El voto a favor de esta extraña resolución de jueces en principio no afines al Gobierno se explica como un intento para que el caso no fuera a parar a Irún. Sin embargo, esos votos emiten mensajes muy confusos y que inciden en las dobles varas de medir, en la existencia de una justicia para vips cuyos plazos, exigencias y consecuencias sólo afectan a los poderosos.

¿Qué ha pasado, por ejemplo, con el caso Palau en Cataluña, o con ese extraño trío formado por Prenafeta, Alavedra y el ex alcalde socialista de Santa Coloma? ¿Qué puede pasar con el caso Faisán? Pues de momento, que el escenario para Rubalcaba cambia a mejor y que su cúpula policial gana tiempo, se diluyen las acusaciones y que uno de los mayores escándalos de la democracia puede quedar en papel mojado, material de derribo convertido en escombro jurídico.

La satisfacción de los medios progresistas con esta "revocación" mide el daño infligido a la causa de la Justicia, cuyas últimas resoluciones tienden mayoritariamente a dar apariencia de legalidad a engendros como el Estatuto de Cataluña o facilitar el encaje de los proetarras en las instituciones.

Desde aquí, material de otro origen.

(* ===== verification/NodeGateway.v ===== *)
(** * Gateway snapshots on a node

    [contracts/src/node/gateway.rs] and the Gateway acknowledgements of
    [contracts/src/node/observation.rs]: the configuration snapshot a node installs, how it is
    observed, and the certificate requests that travel with it. *)

From Stdlib Require Import ZArith NArith Lia String.
From S2P Require Import Prelude RustStd External Text SharedKernel Resources.

Definition MAX_GATEWAY_ACL_BYTES : N := 1048576.
Definition MAX_GATEWAY_CERTIFICATE_DNS_NAMES : N := 100.
Definition MAX_GATEWAY_SNAPSHOT_VALIDITY_HOURS : Z := 24.

(** ** The management protocol *)
Module GatewayManagementProtocolDiscovery.

Inductive t := Advertised | LegacyVersionV1.

#[global] Instance t_eq_dec : EqDecision t.
Proof. solve_decision. Defined.

Definition to_json (self : t) : json :=
  JStr match self with Advertised => "advertised" | LegacyVersionV1 => "legacy_version_v1" end.

End GatewayManagementProtocolDiscovery.

Module GatewayManagementProtocol.

Record t := Mk {
  protocol : string;
  snapshot_request_schema : string;
  snapshot_status_schema : string;
  discovery : GatewayManagementProtocolDiscovery.t;
}.

#[global] Instance t_eq_dec : EqDecision t.
Proof. solve_decision. Defined.

Definition V1 : string := "a3s.gateway.management-protocol.v1".
Definition SNAPSHOT_REQUEST_V1 : string := "a3s.gateway.managed-snapshot.v1".
Definition SNAPSHOT_STATUS_V1 : string := "a3s.gateway.managed-snapshot-status.v1".

Definition v1 (discovery : GatewayManagementProtocolDiscovery.t) : t :=
  Mk V1 SNAPSHOT_REQUEST_V1 SNAPSHOT_STATUS_V1 discovery.

Definition validate (self : t) : result unit :=
  if (self.(protocol) != V1)
     || (self.(snapshot_request_schema) != SNAPSHOT_REQUEST_V1)
     || (self.(snapshot_status_schema) != SNAPSHOT_STATUS_V1)
  then errf "unsupported Gateway management protocol {:?}" [FStr self.(protocol)]
  else Ok tt.

Definition to_json (self : t) : json :=
  JObj [("protocol", JStr self.(protocol));
        ("snapshot_request_schema", JStr self.(snapshot_request_schema));
        ("snapshot_status_schema", JStr self.(snapshot_status_schema));
        ("discovery", GatewayManagementProtocolDiscovery.to_json self.(discovery))]%string.

End GatewayManagementProtocol.

(** ** Observing a snapshot *)
Module GatewaySnapshotObservationRequest.

Record t := Mk { schema : string; gateway_id : Uuid; revision : N; snapshot_digest : string }.

#[global] Instance t_eq_dec : EqDecision t.
Proof. solve_decision. Defined.

Definition SCHEMA : string := "a3s.cloud.gateway-snapshot-observation-request.v1".

Definition validate (self : t) : result unit :=
  check_schema self.(schema) SCHEMA "unsupported Gateway snapshot observation request schema {:?}" ;;
  validate_uuid "Gateway snapshot observation Gateway ID" self.(gateway_id) ;;
  fail_if (self.(revision) =? 0)%N "Gateway snapshot observation revision must be positive" ;;
  validate_sha256 "Gateway snapshot observation digest" self.(snapshot_digest).

Definition new (gateway_id : Uuid) (revision : N) (snapshot_digest : string) : result t :=
  let request := Mk SCHEMA gateway_id revision snapshot_digest in
  validate request ;; Ok request.

Definition to_json `{External} (self : t) : json :=
  JObj [("schema", JStr self.(schema));
        ("gateway_id", JStr (uuid_display self.(gateway_id)));
        ("revision", JNum self.(revision));
        ("snapshot_digest", JStr self.(snapshot_digest))]%string.

End GatewaySnapshotObservationRequest.

Module GatewaySnapshotObservationState.

Inductive t := Applying | Applied | Rejected | Expired | NotApplied | Uninitialized.

#[global] Instance t_eq_dec : EqDecision t.
Proof. solve_decision. Defined.

End GatewaySnapshotObservationState.

Module AppliedGatewaySnapshot.

Record t := Mk {
  gateway_id : Uuid;
  revision : N;
  expected_revision : option N;
  snapshot_digest : string;
  issued_at : Time;
  expires_at : Time;
  applied_at : Time;
}.

#[global] Instance t_eq_dec : EqDecision t.
Proof. solve_decision. Defined.
#[global] Instance t_eta : Eta t := fun r =>
  Mk r.(gateway_id) r.(revision) r.(expected_revision) r.(snapshot_digest) r.(issued_at)
     r.(expires_at) r.(applied_at).

Definition validate (self : t) : result unit :=
  validate_uuid "applied Gateway snapshot Gateway ID" self.(gateway_id) ;;
  fail_if ((self.(revision) =? 0)%N
           || is_some_and (fun revision => (revision =? 0)%N || (self.(AppliedGatewaySnapshot.revision) <=? revision)%N)
                self.(expected_revision))
    "applied Gateway snapshot revision chain is invalid" ;;
  validate_sha256 "applied Gateway snapshot digest" self.(snapshot_digest) ;;
  fail_if ((self.(expires_at) <=? self.(issued_at))%Z
           || (self.(applied_at) <? self.(issued_at))%Z
           || (self.(expires_at) <=? self.(applied_at))%Z)
    "applied Gateway snapshot timestamps are invalid".

Definition matches (self : t) (request : GatewaySnapshotObservationRequest.t) : bool :=
  (self.(gateway_id) == request.(GatewaySnapshotObservationRequest.gateway_id))
  && (self.(revision) == request.(GatewaySnapshotObservationRequest.revision))
  && (self.(snapshot_digest) == request.(GatewaySnapshotObservationRequest.snapshot_digest)).

End AppliedGatewaySnapshot.

Module NodeGatewaySnapshotObservation.
Import GatewaySnapshotObservationState.

Record t := Mk {
  schema : string;
  observation_id : Uuid;
  command_id : Uuid;
  node_id : Uuid;
  gateway_id : Uuid;
  revision : N;
  snapshot_digest : string;
  state : GatewaySnapshotObservationState.t;
  ready : bool;
  applied : option AppliedGatewaySnapshot.t;
  observed_at : Time;
  management_protocol : GatewayManagementProtocol.t;
}.

#[global] Instance t_eq_dec : EqDecision t.
Proof. solve_decision. Defined.
#[global] Instance t_eta : Eta t := fun r =>
  Mk r.(schema) r.(observation_id) r.(command_id) r.(node_id) r.(gateway_id) r.(revision)
     r.(snapshot_digest) r.(state) r.(ready) r.(applied) r.(observed_at) r.(management_protocol).

Definition SCHEMA : string := "a3s.cloud.node-gateway-snapshot-observation.v1".

Definition requested_is_applied (self : t) : bool :=
  is_some_and (fun applied =>
      (applied.(AppliedGatewaySnapshot.gateway_id) == self.(gateway_id))
      && (applied.(AppliedGatewaySnapshot.revision) == self.(revision))
      && (applied.(AppliedGatewaySnapshot.snapshot_digest) == self.(snapshot_digest)))
    self.(applied).

(** The consistency of the reported state with what is applied. *)
Definition validate_state (self : t) : result unit :=
  match self.(state) with
  | Applied =>
    fail_if (negb self.(ready)
             || negb (requested_is_applied self)
             || is_some_and (fun applied => (applied.(AppliedGatewaySnapshot.expires_at) <=? self.(observed_at))%Z)
                  self.(applied))
      "applied Gateway snapshot observation is not exact and ready"
  | Expired =>
    fail_if (self.(ready)
             || negb (requested_is_applied self)
             || is_none_or (fun applied => (self.(observed_at) <? applied.(AppliedGatewaySnapshot.expires_at))%Z)
                  self.(applied))
      "expired Gateway snapshot observation is inconsistent"
  | Rejected | NotApplied =>
    fail_if (self.(ready) || requested_is_applied self)
      "unapplied Gateway snapshot observation retained the requested state"
  | Uninitialized =>
    fail_if (self.(ready) || is_some self.(applied)) "uninitialized Gateway snapshot observation is inconsistent"
  | Applying =>
    fail_if self.(ready) "applying Gateway snapshot observation cannot be ready"
  end.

Con el nuevo apaño de la Audiencia respecto al soplo a ETA, el sistema judicial español queda retratado como un fiable servidor del poder político, un instrumento al servicio del Gobierno que provoca dudas sobre la consistencia y la contundencia de fallos como el que ha condenado a diez años a Otegi y Usabiaga; quienes, por cierto, se han tomado el asunto como si no les afectara, seguros de que no llegarán a cumplir ni una décima parte de esa pena. En este contexto, en el que se insta a Ruz a empezar de cero y designar, si puede, quiere y los encuentra, a otros cabezas de turco menos incómodos, todo lo que se sabía, lo que estaba probado, queda en suspenso, hasta el punto que, como Jardiel respecto a las once mil vírgenes, sólo cabe preguntarse si hubo alguna vez un bar llamado Faisán.